Schegge storiche di disurbanizzazione

In principio era l’automobilismo di massa, e in generale il forte ridimensionarsi del fattore distanza di fronte all’imponente sviluppo dei trasporti e delle comunicazioni. Erano gli anni ’30 del secolo scorso, e in ogni parte del pianeta democrazie e dittature in contemporanea si lanciavano nei loro programmi di decentramento, che si chiamassero Resettlement Administration su un lato dell’oceano, o Bonifica Integrale sull’altro.
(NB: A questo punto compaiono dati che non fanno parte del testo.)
(** * qubesadmin: remote property access, verified against [qubesadmin/base.py]
      and [qubesadmin/features.py]

    The development is a shallow embedding of the client-side proxy layer:
    - the response framing and typed-value decoding of [PropertyHolder],
    - the property cache and the attribute hooks [__getattr__],
      [__setattr__], [__delattr__],
    - the named-object directory [WrapperObjectsCollection],
    - the feature setter [Features.__setitem__].

    Python [bytes] and [str] are both carried by Rocq's [string] (a list of
    8-bit characters).  A [str] is represented by its UTF-8 encoding, so
    [bytes.decode] is a well-formedness check followed by the identity and
    [str.encode] is the identity.  Stateful methods run in a small
    state-and-exception monad in which a raised exception keeps the
    mutations performed before it, as in Python. *)

From Stdlib Require Import String Ascii List Bool Arith NArith ZArith Lia.
From Stdlib Require Import DecimalString.
Import ListNotations.
Local Open Scope string_scope.
Local Open Scope list_scope.

(** ** Python byte strings and text *)

Module PyStr.

Definition bytes := string.
Definition str := string.

Definition NUL : ascii := "000"%char.
Definition LF : ascii := "010"%char.
Definition CR : ascii := "013"%char.
Definition SP : ascii := " "%char.
Definition BSL : ascii := "\"%char.

Definition in_range (lo hi : N) (c : ascii) : bool :=
  ((lo <=? N_of_ascii c) && (N_of_ascii c <=? hi))%N.

(** [b.decode('ascii')]: every byte below 128. *)
Fixpoint is_ascii (b : bytes) : bool :=
  match b with
  | EmptyString => true
  | String c r => in_range 0 127 c && is_ascii r
  end.

Definition decode_ascii (b : bytes) : option str :=
  if is_ascii b then Some b else None.

(** [b.decode()] / [b.decode('utf-8')]: the strict decoder accepts exactly
    the well-formed sequences (no overlong forms, no surrogates, nothing
    above U+10FFFF). *)
Definition cont (c : ascii) : bool := in_range 128 191 c.

Definition second_of_three (c0 c1 : ascii) : bool :=
  if in_range 224 224 c0 then in_range 160 191 c1
  else if in_range 237 237 c0 then in_range 128 159 c1
  else cont c1.

Definition second_of_four (c0 c1 : ascii) : bool :=
  if in_range 240 240 c0 then in_range 144 191 c1
  else if in_range 244 244 c0 then in_range 128 143 c1
  else cont c1.

Fixpoint utf8_valid (b : bytes) : bool :=
  match b with
  | EmptyString => true
  | String c0 r0 =>
    if in_range 0 127 c0 then utf8_valid r0 else
    match r0 with
    | EmptyString => false
    | String c1 r1 =>
      if in_range 194 223 c0 then cont c1 && utf8_valid r1 else
      match r1 with
      | EmptyString => false
      | String c2 r2 =>
        if in_range 224 239 c0
        then second_of_three c0 c1 && cont c2 && utf8_valid r2 else
        match r2 with
        | EmptyString => false
        | String c3 r3 =>
          in_range 240 244 c0 && second_of_four c0 c1 && cont c2 && cont c3
          && utf8_valid r3
        end
      end
    end
  end.

Definition decode_utf8 (b : bytes) : option str :=
  if utf8_valid b then Some b else None.

(** [s.encode()] / [s.encode('utf-8')] on the UTF-8 representation. *)
Definition encode_utf8 (s : str) : bytes := s.

(** [s[:n]] and [s[n:]] for [0 <= n]. *)
Fixpoint slice_to (n : nat) (s : string) : string :=
  match n, s with
  | S n', String c r => String c (slice_to n' r)
  | _, _ => EmptyString
  end.

Fixpoint slice_from (n : nat) (s : string) : string :=
  match n, s with
  | S n', String _ r => slice_from n' r
  | _, _ => s
  end.

(** [s.startswith(p)] and [s.endswith(p)]. *)
Definition startswith (p s : string) : bool := String.prefix p s.

Definition endswith (p s : string) : bool :=
  (String.length p <=? String.length s)%nat
  && String.eqb (slice_from (String.length s - String.length p) s) p.

(** The first occurrence of a one-byte separator: the text before it and
    the text after it. *)
Fixpoint cut (sep : ascii) (s : string) : option (string * string) :=
  match s with
  | EmptyString => None
  | String c r =>
    if Ascii.eqb c sep then Some (EmptyString, r)
    else match cut sep r with
         | Some (before, after) => Some (String c before, after)
         | None => None
         end
  end.

(** [s.split(sep, maxsplit)] for a one-byte [sep]: at most [maxsplit]
    cuts, from the left. *)
Fixpoint split_max (sep : ascii) (maxsplit : nat) (s : string) : list string :=
  match maxsplit with
  | O => [s]
  | S n =>
    match cut sep s with
    | None => [s]
    | Some (before, after) => before :: split_max sep n after
    end
  end.

(** [s.split(sep)]: no bound on the number of cuts (a string has fewer
    separators than its length plus one). *)
Definition split (sep : ascii) (s : string) : list string :=
  split_max sep (String.length s) s.

(** [splitlines()] relative to a set of one-character line boundaries;
    carriage return followed by line feed counts as one boundary.  [cur] is
    the line being accumulated, in reverse. *)
Fixpoint rev_string (acc s : string) : string :=
  match s with
  | EmptyString => acc
  | String c r => rev_string (String c acc) r
  end.

Fixpoint splitlines_from (brk : ascii -> bool) (cur : string) (s : string)
  : list string :=
  match s with
  | EmptyString =>
    match cur with
    | EmptyString => []
    | _ => [rev_string EmptyString cur]
    end
  | String c r =>
    if Ascii.eqb c CR then
      match r with
      | String c' r' =>
        if Ascii.eqb c' LF
        then rev_string EmptyString cur :: splitlines_from brk EmptyString r'
        else rev_string EmptyString cur :: splitlines_from brk EmptyString r
      | EmptyString => [rev_string EmptyString cur]
      end
    else if brk c
    then rev_string EmptyString cur :: splitlines_from brk EmptyString r
    else splitlines_from brk (String c cur) r
  end.

(** [bytes.splitlines()]: line feed, carriage return, and the pair. *)
Definition bytes_linebreak (c : ascii) : bool := Ascii.eqb c LF.

Definition bytes_splitlines (b : bytes) : list bytes :=
  splitlines_from bytes_linebreak EmptyString b.

(** [str.splitlines()] on ASCII text (the only text it is applied to here,
    after [decode('ascii')]): also vertical tab, form feed and the file,
    group and record separators. *)
Definition str_linebreak (c : ascii) : bool :=
  Ascii.eqb c LF || in_range 11 12 c || in_range 28 30 c.

Definition str_splitlines (s : str) : list str :=
  splitlines_from str_linebreak EmptyString s.

(** [x in l] for a list of strings. *)
Definition mem (x : string) (l : list string) : bool :=
  existsb (String.eqb x) l.

(** [int(s)] on ASCII text: surrounding whitespace, an optional sign,
    decimal digits with single underscores between them, and the default
    limit of 4300 digits.  Decimal digits outside ASCII, which [int] also
    accepts, are not covered. *)
Definition is_space (c : ascii) : bool :=
  in_range 9 13 c || in_range 28 32 c.

Definition is_digit (c : ascii) : bool := in_range 48 57 c.

Definition digit_val (c : ascii) : Z := Z.of_N (N_of_ascii c) - 48.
In ogni caso, si trattava né più né meno di un grande rilancio a spinta pubblica dei movimenti ottocenteschi di ritorno alla terra, anti-latifondisti ma anche anti-urbani, col loro strascico culturale assai importante che comprende un po’ di tutto, dal cottage con giardino chiavi in mano del primo Frederick Law Olmsted, all’architettura vernacolare dell’originario Raymond Unwin, passando per le satire di costume dei Tre Uomini in Barca di Jerome, coi tre fantozziani impiegati della City alla riscoperta di una natura ormai esistente solo nel loro cervello un po’ nevrotico. Le successive ondate novecentesche di decentramento pianificato, specie nella seconda metà del secolo, si sono prevalentemente caratterizzate per la loro natura urbano-industriale, o meglio suburbano-industriale, e qui ahimè casca l’asino, almeno rispetto alla proposta di riforma agraria immigratocentrica di cui sopra.

Due immaginari in conflitto

La cosiddetta urbanizzazione planetaria, come si ripete fino alla noia e oltre, riguarda prima di tutto aspettative, consumi, immaginario collettivo, e poi naturalmente anche il condensarsi più o meno fitto di popolazione in determinati luoghi dove sviluppare tali aspirazioni. Nulla in contrario, ovviamente all’idea che in qualche caso possa esistere uno straccio di borgo che sarebbe effettivamente intelligente riusare, insieme ai territori agricoli circostanti, e che parallelamente esistano gruppi di immigrati ben felici di dedicarsi, col sostegno di politiche pubbliche o cooperative, alla produzione biologica, a chilometro zero e compagnia bella. Ma da qui a immaginarsi che improvvisamente l’umanità cambi verso, cambi aspirazioni, solo per soddisfare la moda nostalgica della cosiddetta «paesologia» (che pare soprattutto un vezzo estetizzante elitario), ce ne passa parecchio. Senza scordarsi il particolare, storicamente fondato e lì da vedere coi nostri occhi, di come sono andate a finire le antiche politiche ruraliste di decentramento. La stessa parola sprawl fu coniata proprio negli anni ’30 da un pianificatore territoriale che vedeva il confuso mescolarsi della residenza e dei servizi al classico appoderamento rurale, con grave danno per entrambi. Il crollo della quota di occupazione agricola a fronte di un impennarsi della produttività per unità di superficie ha fatto il resto, e oggi gran parte di quegli ex territori di decentramento altro non sono che (salvo casi sporadici) dispersione urbana, a bassa o bassissima densità. Se poi appunto, dietro al «grande piano nazionale» stava il finanziamento a un paio di cooperative amiche, almeno diciamocelo, no?